● **WHAT NEEDS TO BE DONE**:
The data shown below should all be retyped exactly.

● **MATERIAL PROVIDED**:
Lemma scan_literal_inr_inv (cfg : config) (s : list byte)
    (options : parse_options) (l : locals) :
  scan_literal cfg s options = inr l ->
  exists p0,
    read_sign cfg s options = inr p0 /\
    l_start_digits l = p0 /\
    l_end_of_integer_part l = (p0 + length (integer_digits s p0))%nat /\
    l_digit_count l =
      Z.of_nat (length (integer_digits s p0)) +
      Z.of_nat (length (fraction_digits s options p0)) /\
    l_digit_count l <> 0 /\
    l_i l = accumulate (integer_digits s p0 ++ fraction_digits s options p0) 0 /\
    integer (l_answer l) =
      {| ptr := Some p0; len := length (integer_digits s p0) |} /\
    fraction (l_answer l) =
      (if has_point s options p0
       then {| ptr := Some (S (p0 + length (integer_digits s p0)));
               len := length (fraction_digits s options p0) |}
       else empty_span) /\
    read_exponent cfg s (format options) (end_of_digits s options p0)
      (- Z.of_nat (length (fraction_digits s options p0))) =
      Some (l_p l, l_exponent l, l_exp_number l).
Proof.
  rewrite scan_literal_unfold.
  destruct (read_sign cfg s options) as [a0 | p0] eqn:Hsign; [discriminate |].
  cbv zeta. intros H. exists p0. split; [reflexivity |].
  unfold end_of_digits, fraction_digits, has_point, integer_digits.
  set (ids := digit_run (skipn p0 s)) in *.
  set (p1 := (p0 + length ids)%nat) in *.
  destruct (negb (p1 =? length s)%nat &&
            Byte.eqb (deref s p1) (decimal_point options)).
  - set (fds := digit_run (skipn (S p1) s)) in *.
    destruct (Z.eqb_spec (Z.of_nat (length ids) + Z.of_nat (length fds)) 0);
      [discriminate |]. cbn [orb] in H.
    destruct (is_json_rules (rules options) && true && _); [discriminate |].
    destruct (read_exponent cfg s (format options) (S p1 + length fds)
                (- Z.of_nat (length fds))) as [[[p e] en] |];
      [| discriminate].
    injection H as <-. cbn. repeat split. assumption.
  - destruct (Z.eqb_spec (Z.of_nat (length ids) + Z.of_nat (@length byte [])) 0);
      [discriminate |]. cbn [orb] in H.
    rewrite andb_false_r, andb_false_l in H.
    destruct (read_exponent cfg s (format options) p1
                (- Z.of_nat (@length byte []))) as [[[p e] en] |];
      [| discriminate].
    injection H as <-. cbn. repeat split. assumption.
Qed.

(** ** Inputs given by their parts *)

Lemma skipn_length_app {A : Type} (a b : list A) : skipn (length a) (a ++ b) = b.
Proof. rewrite skipn_app, skipn_all, Nat.sub_diag. reflexivity. Qed.

Lemma deref_length_app (a : list byte) (c : byte) (b : list byte) :
  deref (a ++ c :: b) (length a) = c.
Proof. unfold deref. apply nth_middle. Qed.

Lemma read_sign_structured (cfg : config) (sign : list byte) (c : byte)
    (rest : list byte) (options : parse_options) :
  is_sign cfg sign ->
  c <> "-"%byte -> c <> "+"%byte ->
  is_ascii_digit c = true \/
    (rules options = std_rules /\ c = decimal_point options) ->
  read_sign cfg (sign ++ c :: rest) options = inr (length sign).
Proof.
  intros Hsign Hm Hp Hc. unfold read_sign.
  assert (Hpass : negb (is_integer cfg c) &&
            (is_json_rules (rules options) ||
             negb (Byte.eqb c (decimal_point options))) = false).
  { rewrite is_integer_ascii_digit. destruct Hc as [Hc | [Hr Hc]].
    - rewrite Hc. reflexivity.
    - rewrite Hr, <- Hc. cbn [is_json_rules orb].
      rewrite (byte_dec_lb eq_refl). apply andb_false_r. }
  assert (Em : Byte.eqb c "-" = false)
    by (apply not_true_is_false; intros E; apply byte_dec_bl in E; contradiction).
  assert (Ep : Byte.eqb c "+" = false)
    by (apply not_true_is_false; intros E; apply byte_dec_bl in E; contradiction).
  destruct Hsign as [-> | [-> | [Hplus ->]]]; cbn [app length deref nth].
  - rewrite Em, Ep. destruct (FASTFLOAT_ALLOWS_LEADING_PLUS cfg); reflexivity.
  - cbn [Byte.eqb]. change (Byte.eqb "-" "-") with true.
    replace (if FASTFLOAT_ALLOWS_LEADING_PLUS cfg then true || Byte.eqb "-" "+"
             else true) with true
      by (destruct (FASTFLOAT_ALLOWS_LEADING_PLUS cfg); reflexivity).
    rewrite Hpass. reflexivity.
  - rewrite Hplus. change (Byte.eqb "+" "-" || Byte.eqb "+" "+") with true.
    cbv iota. rewrite Hpass. reflexivity.
Qed.

Lemma decimal_bounds (ds : list byte) :
  forallb is_ascii_digit ds = true ->
  forall i, 0 <= i ->
  i * 10 ^ Z.of_nat (length ds) <= decimal ds i <
  (i + 1) * 10 ^ Z.of_nat (length ds).
Proof.
  induction ds as [| c ds IH]; intros Hds i Hi.
  - unfold decimal. cbn [fold_left length]. change (10 ^ Z.of_nat 0) with 1. lia.
  - cbn [forallb] in Hds. apply andb_true_iff in Hds. destruct Hds as [Hc Hds].
    pose proof (digit_of_range c Hc) as Hd.
    unfold decimal. cbn [fold_left]. fold (decimal ds (10 * i + digit_of c)).
    specialize (IH Hds (10 * i + digit_of c) ltac:(lia)).
    cbn [length]. rewrite Nat2Z.inj_succ, Z.pow_succ_r by lia.
    assert (0 < 10 ^ Z.of_nat (length ds)) by (apply Z.pow_pos_nonneg; lia).
    nia.
Qed.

● **ANSWER SPACE**:
Lemma scan_literal_inr_inv (cfg : config) (s : list byte)
    (options : parse_options) (l : locals) :
  scan_literal cfg s options = inr l ->
  exists p0,
    read_sign cfg s options = inr p0 /\
    l_start_digits l = p0 /\
    l_end_of_integer_part l = (p0 + length (integer_digits s p0))%nat /\
    l_digit_count l =
      Z.of_nat (length (integer_digits s p0)) +
      Z.of_nat (length (fraction_digits s options p0)) /\
    l_digit_count l <> 0 /\
    l_i l = accumulate (integer_digits s p0 ++ fraction_digits s options p0) 0 /\
    integer (l_answer l) =
      {| ptr := Some p0; len := length (integer_digits s p0) |} /\
    fraction (l_answer l) =
      (if has_point s options p0
       then {| ptr := Some (S (p0 + length (integer_digits s p0)));
               len := length (fraction_digits s options p0) |}
       else empty_span) /\
    read_exponent cfg s (format options) (end_of_digits s options p0)
      (- Z.of_nat (length (fraction_digits s options p0))) =
      Some (l_p l, l_exponent l, l_exp_number l).
Proof.
  rewrite scan_literal_unfold.
  destruct (read_sign cfg s options) as [a0 | p0] eqn:Hsign; [discriminate |].
  cbv zeta. intros H. exists p0. split; [reflexivity |].
  unfold end_of_digits, fraction_digits, has_point, integer_digits.
  set (ids := digit_run (skipn p0 s)) in *.
  set (p1 := (p0 + length ids)%nat) in *.
  destruct (negb (p1 =? length s)%nat &&
            Byte.eqb (deref s p1) (decimal_point options)).
  - set (fds := digit_run (skipn (S p1) s)) in *.
    destruct (Z.eqb_spec (Z.of_nat (length ids) + Z.of_nat (length fds)) 0);
      [discriminate |]. cbn [orb] in H.
    destruct (is_json_rules (rules options) && true && _); [discriminate |].
    destruct (read_exponent cfg s (format options) (S p1 + length fds)
                (- Z.of_nat (length fds))) as [[[p e] en] |];
      [| discriminate].
    injection H as <-. cbn. repeat split. assumption.
  - destruct (Z.eqb_spec (Z.of_nat (length ids) + Z.of_nat (@length byte [])) 0);
      [discriminate |]. cbn [orb] in H.
    rewrite andb_false_r, andb_false_l in H.
    destruct (read_exponent cfg s (format options) p1
                (- Z.of_nat (@length byte []))) as [[[p e] en] |];
      [| discriminate].
    injection H as <-. cbn. repeat split. assumption.
Qed.

(** ** Inputs given by their parts *)

Lemma skipn_length_app {A : Type} (a b : list A) : skipn (length a) (a ++ b) = b.
Proof. rewrite skipn_app, skipn_all, Nat.sub_diag. reflexivity. Qed.

Lemma deref_length_app (a : list byte) (c : byte) (b : list byte) :
  deref (a ++ c :: b) (length a) = c.
Proof. unfold deref. apply nth_middle. Qed.

Lemma read_sign_structured (cfg : config) (sign : list byte) (c : byte)
    (rest : list byte) (options : parse_options) :
  is_sign cfg sign ->
  c <> "-"%byte -> c <> "+"%byte ->
  is_ascii_digit c = true \/
    (rules options = std_rules /\ c = decimal_point options) ->
  read_sign cfg (sign ++ c :: rest) options = inr (length sign).
Proof.
  intros Hsign Hm Hp Hc. unfold read_sign.
  assert (Hpass : negb (is_integer cfg c) &&
            (is_json_rules (rules options) ||
             negb (Byte.eqb c (decimal_point options))) = false).
  { rewrite is_integer_ascii_digit. destruct Hc as [Hc | [Hr Hc]].
    - rewrite Hc. reflexivity.
    - rewrite Hr, <- Hc. cbn [is_json_rules orb].
      rewrite (byte_dec_lb eq_refl). apply andb_false_r. }
  assert (Em : Byte.eqb c "-" = false)
    by (apply not_true_is_false; intros E; apply byte_dec_bl in E; contradiction).
  assert (Ep : Byte.eqb c "+" = false)
    by (apply not_true_is_false; intros E; apply byte_dec_bl in E; contradiction).
  destruct Hsign as [-> | [-> | [Hplus ->]]]; cbn [app length deref nth].
  - rewrite Em, Ep. destruct (FASTFLOAT_ALLOWS_LEADING_PLUS cfg); reflexivity.
  - cbn [Byte.eqb]. change (Byte.eqb "-" "-") with true.
    replace (if FASTFLOAT_ALLOWS_LEADING_PLUS cfg then true || Byte.eqb "-" "+"
             else true) with true
      by (destruct (FASTFLOAT_ALLOWS_LEADING_PLUS cfg); reflexivity).
    rewrite Hpass. reflexivity.
  - rewrite Hplus. change (Byte.eqb "+" "-" || Byte.eqb "+" "+") with true.
    cbv iota. rewrite Hpass. reflexivity.
Qed.

Lemma decimal_bounds (ds : list byte) :
  forallb is_ascii_digit ds = true ->
  forall i, 0 <= i ->
  i * 10 ^ Z.of_nat (length ds) <= decimal ds i <
  (i + 1) * 10 ^ Z.of_nat (length ds).
Proof.
  induction ds as [| c ds IH]; intros Hds i Hi.
  - unfold decimal. cbn [fold_left length]. change (10 ^ Z.of_nat 0) with 1. lia.
  - cbn [forallb] in Hds. apply andb_true_iff in Hds. destruct Hds as [Hc Hds].
    pose proof (digit_of_range c Hc) as Hd.
    unfold decimal. cbn [fold_left]. fold (decimal ds (10 * i + digit_of c)).
    specialize (IH Hds (10 * i + digit_of c) ltac:(lia)).
    cbn [length]. rewrite Nat2Z.inj_succ, Z.pow_succ_r by lia.
    assert (0 < 10 ^ Z.of_nat (length ds)) by (apply Z.pow_pos_nonneg; lia).
    nia.
Qed.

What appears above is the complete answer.